As FM Nirmala Sitharaman prepares to present the Budget, India is framing its growth strategy against a turbulent global backdrop, one where there are new global realignments and partnerships. With capital flows to emerging markets turning increasingly selective, policymakers are expected to rely on domestic growth engines like consumption, investment and structural reforms.

Globally, the outlook remains volatile. Commodity markets have seen sharp swings, with metals and precious metals rallying on supply concerns and safe-haven demand. At the same time, tighter global financial conditions and valuation concerns have made portfolio flows more volatile, increasing the importance of credible macro policy and stable growth visibility.

Domestically, India enters the Budget season on a relatively firm footing.

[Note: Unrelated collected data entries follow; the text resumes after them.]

(** * Classroom schedule web application: a shallow embedding of
      [script.js] and [service-worker.js] and the properties of its
      ingestion, store and view logic.

    JavaScript strings are sequences of UTF-16 code units, numbers that the
    program handles as integers are [Z], and the not-a-number value is
    [None].  Platform functions (the workbook reader, the implementation
    defined part of [Date.parse], the network) are parameters. *)

From Stdlib Require Import ZArith NArith List Ascii String Lia Bool Sorted.
From stdpp Require Import base option list gmap.

Local Open Scope Z_scope.

(** ** JavaScript strings and the string built-ins the program calls *)
Module JS.

(** A string value: its UTF-16 code units. *)
Abbreviation jsstring := (list N).

(** Source literals are written as UTF-8 text and decoded to code units. *)
Fixpoint utf8_decode (bs : list N) : jsstring :=
  match bs with
  | [] => []
  | b0 :: r0 =>
    if (b0 <? 128)%N then b0 :: utf8_decode r0
    else match r0 with
    | [] => [b0]
    | b1 :: r1 =>
      if (b0 <? 224)%N
      then ((b0 - 192) * 64 + (b1 - 128))%N :: utf8_decode r1
      else match r1 with
      | [] => [b0; b1]
      | b2 :: r2 =>
        if (b0 <? 240)%N
        then ((b0 - 224) * 4096 + (b1 - 128) * 64 + (b2 - 128))%N :: utf8_decode r2
        else match r2 with
        | [] => [b0; b1; b2]
        | b3 :: r3 =>
          let cp := ((b0 - 240) * 262144 + (b1 - 128) * 4096
                     + (b2 - 128) * 64 + (b3 - 128))%N in
          (55296 + (cp - 65536) / 1024)%N
            :: (56320 + (cp - 65536) mod 1024)%N :: utf8_decode r3
        end
      end
    end
  end.

Definition u16 (s : string) : jsstring :=
  utf8_decode (map N_of_ascii (list_ascii_of_string s)).
Arguments u16 s%_string.

(** [a === b] on strings. *)
Definition streq (a b : jsstring) : bool := bool_decide (a = b).

(** WhiteSpace and LineTerminator code units, as [trim] and [parseInt] skip. *)
Definition isWhiteSpace (c : N) : bool :=
  ((9 <=? c) && (c <=? 13) || (c =? 32) || (c =? 160) || (c =? 5760)
   || (8192 <=? c) && (c <=? 8202) || (c =? 8232) || (c =? 8233)
   || (c =? 8239) || (c =? 8287) || (c =? 12288) || (c =? 65279))%N.

Fixpoint trimStart (s : jsstring) : jsstring :=
  match s with
  | c :: r => if isWhiteSpace c then trimStart r else s
  | [] => []
  end.

Definition trimEnd (s : jsstring) : jsstring := rev (trimStart (rev s)).

(** [s.trim()] *)
Definition trim (s : jsstring) : jsstring := trimEnd (trimStart s).

(** [s.split(sep)] for a separator that matches single code units: the
    pieces between the matching units, empty pieces kept. *)
Fixpoint split (sep : N -> bool) (s : jsstring) : list jsstring :=
  match s with
  | [] => [[]]
  | c :: r =>
    if sep c then [] :: split sep r
    else match split sep r with
         | h :: t => (c :: h) :: t
         | [] => [[c]]
         end
  end.

(** [s.replace(/c/g, r)] for a single code unit [c]. *)
Definition replaceAll (c : N) (r : jsstring) (s : jsstring) : jsstring :=
  flat_map (fun x => if (x =? c)%N then r else [x]) s.

(** The value of a digit in radix [R], if it is one. *)
Definition digitValue (R : Z) (c : N) : option Z :=
  let v :=
    if ((48 <=? c) && (c <=? 57))%N then Z.of_N c - 48
    else if ((97 <=? c) && (c <=? 122))%N then Z.of_N c - 87
    else if ((65 <=? c) && (c <=? 90))%N then Z.of_N c - 55
    else 36 in
  if v <? R then Some v else None.

(** The longest prefix of radix-[R] digits: its value and whether it is
    non-empty. *)
Fixpoint parseDigits (R : Z) (s : jsstring) (acc : Z) (seen : bool) : option Z :=
  match s with
  | c :: r =>
    match digitValue R c with
    | Some v => parseDigits R r (acc * R + v) true
    | None => if seen then Some acc else None
    end
  | [] => if seen then Some acc else None
  end.

(** [parseInt(s, radix)]; [radix = 0] stands for an absent radix, which
    reads a [0x] prefix as hexadecimal.  [None] is NaN. *)
Definition parseInt (radix : Z) (s : jsstring) : option Z :=
  let s1 := trimStart s in
  let '(sign, s2) :=
    match s1 with
    | 45%N :: r => (-1, r)
    | 43%N :: r => (1, r)
    | _ => (1, s1)
    end in
  let '(R, s3) :=
    if radix =? 0 then
      match s2 with
      | 48%N :: x :: r => if ((x =? 120) || (x =? 88))%N then (16, r) else (10, s2)
      | _ => (10, s2)
      end
    else (radix, s2) in
  match parseDigits R s3 0 false with
  | Some v => Some (sign * v)
  | None => None
  end.

(** Decimal digits of a natural number, most significant first. *)
Fixpoint digitsOf (fuel : nat) (n : N) (acc : jsstring) : jsstring :=
  match fuel with
  | O => acc
  | S f =>
    let acc' := (48 + n mod 10)%N :: acc in
    if (n <? 10)%N then acc' else digitsOf f (n / 10)%N acc'
  end.

(** [n.toString()] for an integer-valued number. *)
Definition Number_toString (z : Z) : jsstring :=
  let n := Z.to_N (Z.abs z) in
  let ds := digitsOf (S (N.size_nat n)) n [] in
  if z <? 0 then 45%N :: ds else ds.

(** [x.toString()] where [x] may be NaN. *)
Definition NaN_toString (x : option Z) : jsstring :=
  match x with
  | Some z => Number_toString z
  | None => u16 "NaN"
  end.

(** [s.padStart(n, '0')] *)
Definition padStart0 (n : nat) (s : jsstring) : jsstring :=
  replicate (n - length s) 48%N ++ s.

(** [escapeHtml] of script.js: five global replacements, in this order. *)
Definition escapeHtml (str : jsstring) : jsstring :=
  replaceAll 39 (u16 "&#39;")
    (replaceAll 34 (u16 "&quot;")
      (replaceAll 62 (u16 "&gt;")
        (replaceAll 60 (u16 "&lt;")
          (replaceAll 38 (u16 "&amp;") str)))).

(** The order of the default [sort()] on strings: by code units. *)
Fixpoint strltb (a b : jsstring) : bool :=
  match a, b with
  | _, [] => false
  | [], _ :: _ => true
  | x :: a', y :: b' => (x <? y)%N || ((x =? y)%N && strltb a' b')
  end.

(** [Array.prototype.sort(cmp)]: a stable sort; [cmp a b > 0] puts [b]
    first, and a NaN result counts as 0. *)
Section Sort.
Context {A : Type} (cmp : A -> A -> option Z).

Definition comesAfter (x y : A) : bool :=
  match cmp x y with
  | Some v => 0 <? v
  | None => false
  end.

Fixpoint sortInsert (x : A) (l : list A) : list A :=
  match l with
  | [] => [x]
  | y :: r => if comesAfter x y then y :: sortInsert x r else x :: l
  end.

Definition sortWith (l : list A) : list A := foldr sortInsert [] l.
End Sort.

Definition defaultCompare (a b : jsstring) : option Z :=
  Some (if strltb a b then -1 else if strltb b a then 1 else 0).

(** [arr.sort()] on an array of strings. *)
Definition sortStrings (l : list jsstring) : list jsstring :=
  sortWith defaultCompare l.

(** [Array.from(new Set(arr))]: the distinct elements in the order of their
    first occurrence. *)
Definition SetFrom (l : list jsstring) : list jsstring :=
  fold_left (fun acc x => if bool_decide (x ∈ acc) then acc else acc ++ [x]) l [].

End JS.

(** ** The host: the browser and the SheetJS library *)
Module Platform.
Import JS.

(** A cell value of the 2-D array [sheet_to_json] returns with
    [header: 1, defval: '']: text, a number (the model covers the
    integer-valued ones), a boolean or a [Date] (its time value). *)
Inductive cell :=
| CStr (s : jsstring)
| CNum (n : Z)
| CBool (b : bool)
| CDate (t : option Z).

#[global] Instance cell_eq_dec : EqDecision cell.
Proof. solve_decision. Defined.

(** What the program takes from its host:
    - the local time zone, taken with a constant offset from UTC
      (LocalTZA, in ms);
    - what [Date.parse] makes of a string that is not a date-only ISO
      string (the standard leaves most of it to the implementation);
    - [toString] of a [Date];
    - [XLSX.read] followed by [sheet_to_json] of the first sheet, [None]
      when either throws;
    - whether [localStorage.setItem] accepts a value (it throws a
      QuotaExceededError otherwise, and stores nothing);
    - the [value] of a select element whose [innerHTML] was just set. *)
Record Host := {
  LocalTZA : Z;
  Date_parse_impl : jsstring -> option Z;
  Date_toString : option Z -> jsstring;
  XLSX_rows : list N -> option (list (list cell));
  storage_accepts : jsstring -> bool;
  select_value : jsstring -> jsstring
}.

End Platform.

(** ** Time values and the [Date] built-ins *)
Module JSDate.
Import JS Platform.

Definition msPerDay : Z := 86400000.

(** Day number (days since 1970-01-01) of a proleptic Gregorian date,
    [m] in 1..12. *)
Definition daysFromCivil (y m d : Z) : Z :=
  let y' := if m <=? 2 then y - 1 else y in
  let era := y' / 400 in
  let yoe := y' - era * 400 in
  let mp := (m + 9) mod 12 in
  let doy := (153 * mp + 2) / 5 + d - 1 in
  let doe := yoe * 365 + yoe / 4 - yoe / 100 + doy in
  era * 146097 + doe - 719468.

(** Year, month (1..12) and day of month of a day number. *)
Definition civilFromDays (z : Z) : Z * Z * Z :=
  let z' := z + 719468 in
  let era := z' / 146097 in
  let doe := z' - era * 146097 in
  let yoe := (doe - doe / 1460 + doe / 36524 - doe / 146096) / 365 in
  let doy := doe - (365 * yoe + yoe / 4 - yoe / 100) in
  let mp := (5 * doy + 2) / 153 in
  let d := doy - (153 * mp + 2) / 5 + 1 in
  let m := if mp <? 10 then mp + 3 else mp - 9 in
  (if m <=? 2 then yoe + era * 400 + 1 else yoe + era * 400, m, d).

Definition isLeapYear (y : Z) : bool :=
  (y mod 4 =? 0) && (negb (y mod 100 =? 0) || (y mod 400 =? 0)).

Definition daysInMonth (y m : Z) : Z :=
  if m =? 2 then (if isLeapYear y then 29 else 28)
  else if (m =? 4) || (m =? 6) || (m =? 9) || (m =? 11) then 30 else 31.

(** MakeDay(year, month, date), [month] counted from 0 and of any size. *)
Definition MakeDay (year month date : Z) : Z :=
  daysFromCivil (year + month / 12) (month mod 12 + 1) 1 + date - 1.

(** TimeClip: a time value is at most 8.64e15 ms from the epoch, else NaN. *)
Definition TimeClip (t : Z) : option Z :=
  if Z.abs t <=? 8640000000000000 then Some t else None.

(** Years 0..99 given to [Date.UTC] or to the [Date] constructor mean
    1900..1999. *)
Definition fullYear (y : Z) : Z :=
  if (0 <=? y) && (y <=? 99) then 1900 + y else y.

(** [Date.UTC(y, m, d)] *)
Definition Date_UTC (y m d : Z) : option Z :=
  TimeClip (MakeDay (fullYear y) m d * msPerDay).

Private consumption has been resilient, supported by improving urban demand and a gradual recovery in rural spending. The Budget is expected to support demand through tax simplification and targeted relief measures rather than large fiscal giveaways.

GST rationalisation remains another important growth lever. Recent rate restructuring has reduced complexity.

On the direct tax side, expectations are centred on income tax simplification rather than aggressive rate cuts. Potential measures include a higher standard deduction, further rationalisation of slabs under the new tax regime and consolidation of multiple TDS provisions. The government could consider either doing away with STT or Capital gains tax to avoid double taxation and simplify the regime.

Dividend income at present faces “onerous” double taxation whereby companies pay taxes on profits, then investors pay again on the dividend income. There is a possibility of moving back to a zero tax or a flat 10% dividend tax regime similar to the earlier practice.

Investment is expected to be a key growth pillar. Public capital expenditure is likely to stay elevated, with continued focus on infrastructure such as roads, railways, power, logistics and urban development. Beyond supporting near-term demand, sustained public capex has improved the investment climate by reducing logistics costs and easing supply bottlenecks. The Budget is also expected to focus on private capex, leveraging healthier corporate balance sheets through better PPP frameworks and credit facilitation.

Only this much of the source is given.